EXERCISE |
Look through the records below, and copy out every line that holds the string "QuantileLoss".

DATA SHOWN |
(** After a feedback step of 2: step 0 holds what step 2 held, and the
    target at steps 3 and 4 is the prediction. *)
Lemma update_past_slides_window_witness :
  exists ip',
    update_past Z (example_model 5 2 (OtherLoss "MSELoss") 1) example_frame
      example_window example_prediction 2 2 = Ok (ip', 2) /\
    shape ip' = (1%nat, 5%nat, 2%nat) /\
    at_ ip' 0%nat 0%nat 0%nat = 20 /\
    at_ ip' 0%nat 3%nat 0%nat = 100 /\
    at_ ip' 0%nat 4%nat 0%nat = 101.
Proof.
  destruct (update_past Z (example_model 5 2 (OtherLoss "MSELoss") 1) example_frame
              example_window example_prediction 2 2) as [[ip' rp]| e |] eqn:E;
    try (vm_compute in E; discriminate).
  pose proof (update_past_right Z _ _ _ _ _ _ _ _ E) as ->.
  destruct (update_past_slides_window Z (example_model 5 2 (OtherLoss "MSELoss") 1)
              example_frame example_window example_prediction ip' 2 2 2
              eq_refl ltac:(cbn; lia) ltac:(cbn; lia) E)
    as (Hs & Hshift & Htarget).
  exists ip'. split; [reflexivity|]. split; [exact Hs|].
  split; [|split].
  - apply (Hshift 0%nat 0%nat 0%nat). cbn. lia.
  - apply (Htarget eq_refl eq_refl ltac:(cbn; lia) 0%nat 0%nat 0%nat); cbn; lia.
  - apply (Htarget eq_refl eq_refl ltac:(cbn; lia) 0%nat 1%nat 0%nat); cbn; lia.
Defined.


(** Horizon 2 with chunks of 2: one call, and the result is the network
    output, here column 3 (the median) of the column network. *)
Lemma rollout_within_first_chunk_witness :
  exists t,
    get_batch_prediction Z (example_model 5 2 QuantileLoss 7) 0 seven_quantiles
      nat nat counter (column_network 2 7) (fun _ o => Ok o) 0 2
      (example_batch 5 16) 2 0%nat = (Ok t, 1%nat) /\
    shape t = (1%nat, 2%nat, 1%nat) /\
    forall i j k, (j < dim1 t)%nat -> at_ t i j k = 3.
Proof.
  exact (rollout_within_first_chunk Z (example_model 5 2 QuantileLoss 7) 0
           seven_quantiles nat nat counter (column_network 2 7) (fun _ o => Ok o)
           0 2 (full 1 5 1 0) None (Some (full 1 5 1 0)) (Some (full 1 16 1 0)) None
           2 0%nat 1%nat
           {| dim0 := 1; dim1 := 5; dim2 := 2;
              at_ := fun i j k => if (k <? 1)%nat then 0 else 0 |}
           {| dim0 := 1; dim1 := 2; dim2 := 1; at_ := fun _ _ _ => 3 |}
           ltac:(lia) ltac:(lia) eq_refl eq_refl).
Defined.


End Rollout.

ANSWER BOX |
    get_batch_prediction Z (example_model 5 2 QuantileLoss 7) 0 seven_quantiles
  exact (rollout_within_first_chunk Z (example_model 5 2 QuantileLoss 7) 0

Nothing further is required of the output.